Lilo feels like the culminating moment of Resnick and Bost’s five-year collaboration. Both men love the restaurant business, but they also share a deep interest in design, art and architecture, which are all showcased in the Bells + Whistles-designed Lilo.
The restaurant’s California desert patio is landscaped with native plants, succulents, boulders and a mature drought-resistant tree. In keeping with that environment, the canape dishes are served on rough-textured, sandstone-style dishware, and the patio staff wear unstructured, nubby wool jackets.
Then, diners move into the sea-inspired dining room, where the hand-textured, undulating south wall resembles a weathered sea cave, the wood-slat ceiling ripples overhead like Pacific Ocean waves and the quartzite stone accents resemble water-polished stone. The dishware and uniforms indoors are also different, a more polished palette of whites, blacks and grays. And all of the restaurant’s doors, chairs, tables, benches and stools are crafted from natural woods.

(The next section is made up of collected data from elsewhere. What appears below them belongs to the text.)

(** * jest-auto-shard: sharding strategies and the auto-shard coordinator

    A shallow embedding of [sharding-strategy.ts] (the four implementations of
    [TestShardingStrategy]) and of [AutoShardCoordinator] from [auto-shard.ts],
    followed by the properties of the specification that concern them.

    Conventions of the embedding.
    - A JavaScript [number] that holds a count, an index, a size in bytes or a
      time in milliseconds is an integer of [Z]; [NaN] only arises from [%]
      by zero and from [parseInt], where it is the [None] of an [option Z].
    - A test path is a [string]: the sequence of bytes of its UTF-8 encoding,
      which is what [hash.update(path)] feeds to MD5.
    - A call that may raise is a [completion]: [Normal v] or [Throws e]. *)

From Stdlib Require Import ZArith List String Ascii Lia Permutation Sorted.
From stdpp Require Import gmap strings list.
Import ListNotations.
Local Open Scope Z_scope.

(** ** Completions and the JavaScript operators the strategies use *)

Inductive exn : Type := TypeError.

Inductive completion (A : Type) : Type :=
| Normal (a : A)
| Throws (e : exn).
Arguments Normal {A} a.
Arguments Throws {A} e.

Definition cbind {A B : Type} (c : completion A) (k : A -> completion B) : completion B :=
  match c with
  | Normal a => k a
  | Throws e => Throws e
  end.

Notation "'let*' x := c 'in' k" := (cbind c (fun x => k))
  (at level 10, x name, c at level 100, k at level 200).

(** [a % b] on integers: the remainder takes the sign of the dividend, and
    [% 0] is [NaN]. *)
Definition js_rem (a b : Z) : option Z :=
  if b =? 0 then None else Some (Z.rem a b).

(** [x === y] where [x] may be [NaN]: [NaN] equals nothing. *)
Definition strict_eq (x : option Z) (y : Z) : bool :=
  match x with
  | Some v => v =? y
  | None => false
  end.

(** [array.filter((element, index) => ...)], the index starting at [i]. *)
Fixpoint filter_from {A : Type} (pred : A -> Z -> bool) (i : Z) (l : list A) : list A :=
  match l with
  | [] => []
  | x :: l' =>
      if pred x i then x :: filter_from pred (i + 1) l'
      else filter_from pred (i + 1) l'
  end.
Lemma command_motor_frame (self : t) (c : Command) :
  same_frame self (command_motor self c).
Proof.
  pose proof (same_frame_refl self) as Hid.
  unfold command_motor.
  destruct (dict_get (motors self) (motor c)) as [m |]; [| exact Hid].
  cbv zeta.
  destruct (MountedComponent.parent (Motor.component (motor_base m)))
    as [b |].
  - destruct (dict_get (bodies self) b) as [p0 |] eqn:Eb.
    + match goal with
      | |- context [motor_command m ?v ?w ?d] =>
        pose proof (motor_command_same m v w d p0 eq_refl) as Hm;
          destruct (motor_command m v w d) as [m1 w1]
      end.
      cbn [snd] in Hm.
      destruct (parent_body w1) as [body |]; [| exact Hid].
      split; [| reflexivity]. sim_simpl.
      eapply same_table_set; [exact Eb | apply Hm; reflexivity].
    + match goal with
      | |- context [motor_command m ?v ?w ?d] =>
        pose proof (motor_command_none m v w d eq_refl) as Hm;
          destruct (motor_command m v w d) as [m1 w1]
      end.
      cbn [snd] in Hm. rewrite Hm. exact Hid.
  - destruct (motor_command m _ _ _) as [m1 w1].
    destruct (parent_body w1); exact Hid.
Qed.

Lemma commands_frame (cmds : list Command) :
  forall self : t, same_frame self (fold_left command_motor cmds self).
Proof.
  induction cmds as [| c cmds IH]; intros self; cbn [fold_left].
  - apply same_frame_refl.
  - eapply same_frame_trans; [apply command_motor_frame | apply IH].
Qed.

(** *** Sensors and controllers *)

Lemma update_sensors_frame (self : t) (dt : R) :
  same_frame self (fst (_update_sensors self dt)).
Proof.
  unfold _update_sensors.
  destruct (_update_sensors_loop _ _ _ _ _ _) as [[[ss rng] rd] pr].
  cbn [fst]. split; [apply same_table_refl | reflexivity].
Qed.

Lemma record_controller_error_frame (self : t) (rid : string)
  (message : option string) :
  same_frame self (_record_controller_error self rid message).
Proof. split; [apply same_table_refl | reflexivity]. Qed.

Lemma tick_robot_same_frame (self : t) (rd : list (string * Value)) (dt : R)
  (rid : string) :
  same_frame self (fst (_tick_robot self rd dt rid)).
Proof.
  pose proof (same_frame_refl self) as Hid.
  unfold _tick_robot.
  destruct (_controller_for self rid) as [ref |]; [| exact Hid].
  destruct (nth_error (controllers self) ref) as [ctrl |]; [| exact Hid].
  destruct (tick_fn ctrl) as [tick |]; [| exact Hid].
  destruct (has_error self rid); [exact Hid |].
  cbv zeta. cbn [fst].
  match goal with
  | |- context [fold_left command_motor ?cmds ?s0] =>
    pose proof (commands_frame cmds s0) as F;
      set (s1 := fold_left command_motor cmds s0) in *
  end.
  assert (F0 : same_frame self s1).
  { eapply same_frame_trans; [| exact F].
    split; [apply same_table_refl | reflexivity]. }
  destruct (raised _) as [tb |]; [| exact F0].
  eapply same_frame_trans; [exact F0 | apply record_controller_error_frame].
Qed.

Lemma tick_controller_loop_frame (rids : list string) :
  forall (self : t) (rd : list (string * Value)) (dt : R),
    same_frame self (fst (_tick_controller_loop rids self rd dt)).
Proof.
  induction rids as [| rid rids IH]; intros self rd dt;
    cbn [_tick_controller_loop].
  - apply same_frame_refl.
  - pose proof (tick_robot_same_frame self rd dt rid) as F1.
    destruct (_tick_robot self rd dt rid) as [s1 called]. cbn [fst] in F1.
    pose proof (IH s1 rd dt) as F2.
    destruct (_tick_controller_loop rids s1 rd dt) as [s2 log].
    cbn [fst] in *. eapply same_frame_trans; eassumption.
Qed.

(** *** A whole tick *)

(** [step] is the step sanity check applied to a simulator that has the
    frame of the initial one, followed by the bookkeeping. *)
Lemma step_frame (self : t) (dt_opt : option R) :
  exists s3 : t,
    same_frame self s3 /\
    Simulator.step self dt_opt
    = _finish_step
        (_check_step_sanity s3 (poses_of self) (tick_dt self dt_opt))
        (tick_dt self dt_opt).
Proof.
  unfold Simulator.step, step_log, poses_of. fold (tick_dt self dt_opt).
  set (dt := tick_dt self dt_opt).
  set (s0 := set_last_physics_warning self None).
  change (bodies s0) with (bodies self).
  pose proof (update_sensors_frame s0 dt) as F1.
  destruct (_update_sensors s0 dt) as [s1 rd]. cbn [fst] in F1.
  unfold _tick_controller.
  pose proof (tick_controller_loop_frame
                (robot_ids (set_last_sensor_readings s1 rd))
                (set_last_sensor_readings s1 rd) rd dt) as F2.
  destruct (_tick_controller_loop _ _ rd dt) as [s2 log]. cbn [fst] in *.
  exists (_solve_contacts (_solve_joints (_integrate_bodies s2 dt) dt) dt).
  split; [| reflexivity].
  eapply same_frame_trans;
    [split; [apply same_table_refl | reflexivity] |].
  eapply same_frame_trans; [exact F1 |].
  eapply same_frame_trans;
    [split; [apply same_table_refl | reflexivity] |].
  eapply same_frame_trans; [exact F2 |].
  eapply same_frame_trans; [apply integrate_bodies_frame |].
  eapply same_frame_trans; [apply solve_joints_frame |].
  apply solve_contacts_outer_frame.
Qed.

Lemma settings_step_limit (s s' : t) :
  settings s' = settings s ->
  max_step_translation s' = max_step_translation s.
Proof. unfold settings. intros H. injection H. auto. Qed.

(** A tick keeps the bodies it is given (on a simulator whose joints make
    no division fail): the table after [step] has the same keys in the same
    order, every body keeps its name, shape,
    material, mass and inertia and whether it can move, and a body that
    cannot move keeps its pose and its velocities. *)
Theorem step_keeps_bodies (self : t) (dt_opt : option R) :
  joints_defined self ->
  same_table (bodies self) (bodies (Simulator.step self dt_opt)) /\
  map fst (bodies (Simulator.step self dt_opt)) = map fst (bodies self).
Proof.
  intros _.
  destruct (step_frame self dt_opt) as (s3 & F3 & ->).
  pose proof (check_step_sanity_frame s3 (poses_of self)
                                      (tick_dt self dt_opt)) as F4.
  destruct (same_frame_trans _ _ _ F3 F4) as [T _].
  change (bodies (_finish_step ?s ?d)) with (bodies s).
  split; [exact T |].
  induction T as [| kv kv' bs bs' [Hk _] T IH]; [reflexivity |].
  cbn [map]. rewrite Hk, IH. reflexivity.
Qed.

Lemma step_keeps_bodies_witness :
  map fst (bodies (Simulator.step Scenarios.falling_scene None))
  = map fst (bodies Scenarios.falling_scene).
Proof.
  refine (proj2 (step_keeps_bodies Scenarios.falling_scene None _)).
  constructor.
Defined.

(** A tick advances the clock by the step it is given and the step index
    by one, and leaves the default step, the gravity, the damping factors,
    the speed limits and the contact tunables as they were. *)
Theorem step_clock_and_settings (self : t) (dt_opt : option R) :
  joints_defined self ->
  let after := Simulator.step self dt_opt in
  time after = time self + tick_dt self dt_opt /\
  step_index after = (step_index self + 1)%Z /\
  (dt after, gravity after) = (dt self, gravity self) /\
  (linear_damping after, angular_damping after, max_linear_speed after,
   max_angular_speed after)
  = (linear_damping self, angular_damping self, max_linear_speed self,
     max_angular_speed self) /\
  (contact_correction_percent after, contact_slop after,
   max_penetration_correction after, max_step_translation after)
  = (contact_correction_percent self, contact_slop self,
     max_penetration_correction self, max_step_translation self).
Proof.
  intros _. cbv zeta.
  destruct (step_frame self dt_opt) as (s3 & F3 & ->).
  pose proof (check_step_sanity_frame s3 (poses_of self)
                                      (tick_dt self dt_opt)) as F4.
  destruct (same_frame_trans _ _ _ F3 F4) as [_ L].
  set (s4 := _check_step_sanity s3 (poses_of self) (tick_dt self dt_opt))
    in *.
  clearbody s4. unfold _finish_step. cbv zeta. sim_simpl.
  unfold settings in L. injection L as E1 E2 E3 E4 E5 E6 E7 E8 E9 E10 E11 E12.
  repeat split; congruence.
Qed.

Lemma step_clock_and_settings_witness :
  time (Simulator.step Scenarios.falling_scene None)
  = time Scenarios.falling_scene + tick_dt Scenarios.falling_scene None.
Proof.
  refine (proj1 (step_clock_and_settings Scenarios.falling_scene None _)).
  constructor.
Defined.

(** When the step limit is positive, no movable body ends a tick further
    than [max_step_translation] from the pose recorded under its name
    when the tick began. *)
Theorem step_translation_limit (self : t) (dt_opt : option R)
  (name : string) (body : SimObject) (prev : Pose2D.t) :
  joints_defined self ->
  0 < max_step_translation self ->
  In (name, body) (bodies (Simulator.step self dt_opt)) ->
  can_move body = true ->
  dict_get (poses_of self) name = Some prev ->
  hypot (Pose2D.x (pose body) - Pose2D.x prev)
        (Pose2D.y (pose body) - Pose2D.y prev)
  <= max_step_translation self.
Proof.
  intros _ Hl Hin Hc Hp.
  destruct (step_frame self dt_opt) as (s3 & [_ L3] & Hs).
  rewrite Hs in Hin.
  change (bodies (_finish_step ?s ?d)) with (bodies s) in Hin.
  apply settings_step_limit in L3.
  unfold _check_step_sanity in Hin.
  rewrite L3 in Hin. rewrite (Rleb_false _ 0) in Hin by lra.
  destruct (check_step_sanity_loop_same (bodies s3) s3 (poses_of self)
              (max_step_translation self)) as (_ & _ & D).
  destruct (_check_step_sanity_loop _ _ _ _) as [bs s4].
  cbn [fst snd] in *. sim_simpl.
  specialize (D Hl). rewrite Forall_forall in D.
  apply (D (name, body) Hin Hc prev Hp).
Qed.

Lemma step_translation_limit_witness :
  hypot (Pose2D.x (pose Scenarios.ball_after) - Pose2D.x (Pose2D.mk 0 10 0))
        (Pose2D.y (pose Scenarios.ball_after) - Pose2D.y (Pose2D.mk 0 10 0))
  <= max_step_translation Scenarios.falling_scene.
Proof.
  apply (step_translation_limit Scenarios.falling_scene None "ball"
           Scenarios.ball_after (Pose2D.mk 0 10 0)).
  - constructor.
  - cbn. lra.
  - rewrite (proj1 falling_step). left. reflexivity.
  - reflexivity.
  - reflexivity.
Defined.

End BodyFrame.

(** ** Raises that leave a tick (core/simulator.py) *)

Section UncaughtRaises.

Import World Geometry Materials Entities Base Motors Simulator Runs Scenarios.

Variable is_exception : string -> bool.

Bost is still refining his Lilo menu. He has changed several dishes since April and says two new dishes are now in the works. Not everything at Lilo is perfect. Some dishes aren’t as memorable as others. The plating was a little messy on a few dishes during my visit. The music in the dining room seemed a bit loud at times. And the beverage pairing menus are on the pricier side. But for a restaurant that’s less than two months old, it’s running like a well-oiled machine.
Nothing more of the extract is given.